26L’étude de cas sur laquelle nous nous appuyons est issue d’un travail réalisé dans le cadre d’une recherche intervention, suite à une demande de l’association NQT (acronyme de Nos Quartiers ont des Talents), qui œuvre à l’insertion sur le marché de l’emploi de jeunes diplômés issus des quartiers prioritaires et/ou de condition sociale modeste. Le modèle de NQT pourrait ne pas sembler particulièrement original du point de vue de la politique publique de l’emploi. En effet, de nombreux travaux soulignent, dans le cadre de cette dernière, la généralisation de l’accompagnement depuis le début des années 1990 (Goux, 2009), d’ailleurs parfois sans discernement (Fretel, 2013), et l’ouverture du service public à des opérateurs privés de placement (Divay, 2009). En outre, les leviers du parrainage et, plus largement, les principes de la discrimination positive sont déjà bien connus. Toutefois, NQT se distingue en ce qui concerne le segment de population ciblée (les jeunes diplômés des quartiers sensibles et/ou issus d’un milieu social modeste) et les résultats quantitatifs impressionnants revendiqués [9].

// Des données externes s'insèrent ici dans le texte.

(** * Short-time processing of audio signals: analysis (stana) and
      overlap-add synthesis (ola)

    A shallow embedding of [audlib/sig/stproc.py].

    - Sizes and indices are Python integers: [Z].
    - Samples are numpy float64 values.  Sample arithmetic (the products
      with the window, the sums of overlap-add) is idealised as exact
      arithmetic on rationals ([Qc], with Leibniz equality).
    - The start offset of [ola], [int(-fsize * (1-hfrac))], decides the
      shape of the result, so it is computed with IEEE binary64 numbers
      ([PrimFloat]), exactly as the source does.
    - [math.ceil(a / b)] on integers is the exact ceiling: the quotient of
      two integers below 2^53 is rounded correctly and never crosses an
      integer.
    - A Python exception is [None]. *)

From Stdlib Require Import ZArith List Bool Lia QArith Qcanon Floats Uint63.
Import ListNotations.
Open Scope Z_scope.

(** ** The numpy operations used by the module *)

Abbreviation ndarray := (list Qc).

Definition len {A : Type} (l : list A) : Z := Z.of_nat (length l).

Definition bind {A B : Type} (m : option A) (k : A -> option B) : option B :=
  match m with
  | Some x => k x
  | None => None
  end.

Notation "x <- m ;; k" := (bind m (fun x => k))
  (at level 61, m at next level, right associativity).

Fixpoint mapM {A B : Type} (f : A -> option B) (l : list A) : option (list B) :=
  match l with
  | [] => Some []
  | a :: l' => b <- f a ;; bs <- mapM f l' ;; Some (b :: bs)
  end.

(** [np.zeros(n)]: a negative size raises ValueError. *)
Definition np_zeros (n : Z) : option ndarray :=
  if n <? 0 then None else Some (repeat 0%Qc (Z.to_nat n)).

(** A slice bound of Python, on a sequence of length [n]. *)
Definition norm_index (n i : Z) : Z :=
  if i <? 0 then Z.max 0 (i + n) else Z.min i n.

(** [l[a:b]] selects the positions [s <= k < e]; a missing bound is [None]. *)
Definition slice_bounds (n : Z) (a b : option Z) : Z * Z :=
  let s := match a with Some a => norm_index n a | None => 0 end in
  let e := match b with Some b => norm_index n b | None => n end in
  (s, Z.max s e).

Definition get_slice (l : ndarray) (a b : option Z) : ndarray :=
  let '(s, e) := slice_bounds (len l) a b in
  firstn (Z.to_nat (e - s)) (skipn (Z.to_nat s) l).

(** numpy broadcasting of a 1-D operand onto a 1-D destination of [d]
    elements: the lengths agree, or the operand has exactly one element. *)
Definition broadcast_to (d : nat) (src : ndarray) : option ndarray :=
  if Nat.eqb (length src) d then Some src
  else match src with
       | [x] => Some (repeat x d)
       | _ => None
       end.

Fixpoint vec_add (a b : ndarray) : ndarray :=
  match a, b with
  | x :: a', y :: b' => (x + y)%Qc :: vec_add a' b'
  | _, _ => []
  end.

Fixpoint vec_mul (a b : ndarray) : ndarray :=
  match a, b with
  | x :: a', y :: b' => (x * y)%Qc :: vec_mul a' b'
  | _, _ => []
  end.

(** [l[a:b] = src] *)
Definition set_slice (l : ndarray) (a b : option Z) (src : ndarray)
  : option ndarray :=
  let '(s, e) := slice_bounds (len l) a b in
  src' <- broadcast_to (Z.to_nat (e - s)) src ;;
  Some (firstn (Z.to_nat s) l ++ src' ++ skipn (Z.to_nat e) l).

27L’action de cette association repose principalement sur l’organisation à grande échelle d’un système de parrainage de jeunes diplômés en recherche d’emploi par des professionnels confirmés, cadres occupant un poste dans les organisations privées ou publiques « mécènes-partenaires ». Concrètement, le jeune diplômé remplissant les conditions d’admissibilité dans le dispositif, se voit attribuer un parrain, qui va l’accompagner pendant quelques mois en le rencontrant régulièrement, pour l’aider à affiner son projet professionnel, le faire bénéficier de son réseau professionnel, le mettre en situation d’entretien, etc. L’objectif est atteint lorsque le jeune diplômé, qui est en parallèle en recherche d’emploi, en trouve un à la hauteur de son niveau de qualification.

28L’association a souhaité, à l’occasion de ses 10 ans, rédiger un livre blanc à remettre au président de la République [10], François Hollande, et a sollicité une équipe de chercheurs pour y contribuer. Il s’agissait en particulier de mettre au jour le modèle de fonctionnement qui sous-tend son action. Le livre blanc fonctionne ainsi comme un marqueur temporel, qui signale une certaine maturité de ce modèle. En mobilisant elle-même des partenaires, notamment des entreprises privées, l’association n’est pas dans la logique de sous-traitance des opérateurs privés de placement, répondant au cahier des charges de Pôle Emploi. Elle participe à une création de valeur tout à la fois partagée et plurielle. Plurielle car chaque partenaire trouve dans l’expérience une source de création de valeur, et partagée car NQT, à travers un « travail aux frontières », réussit à articuler les actions des différents acteurs. Le modèle NQT repose en effet sur la coopération entre de nombreux acteurs qui participent tous à la création de valeur générée par l’association.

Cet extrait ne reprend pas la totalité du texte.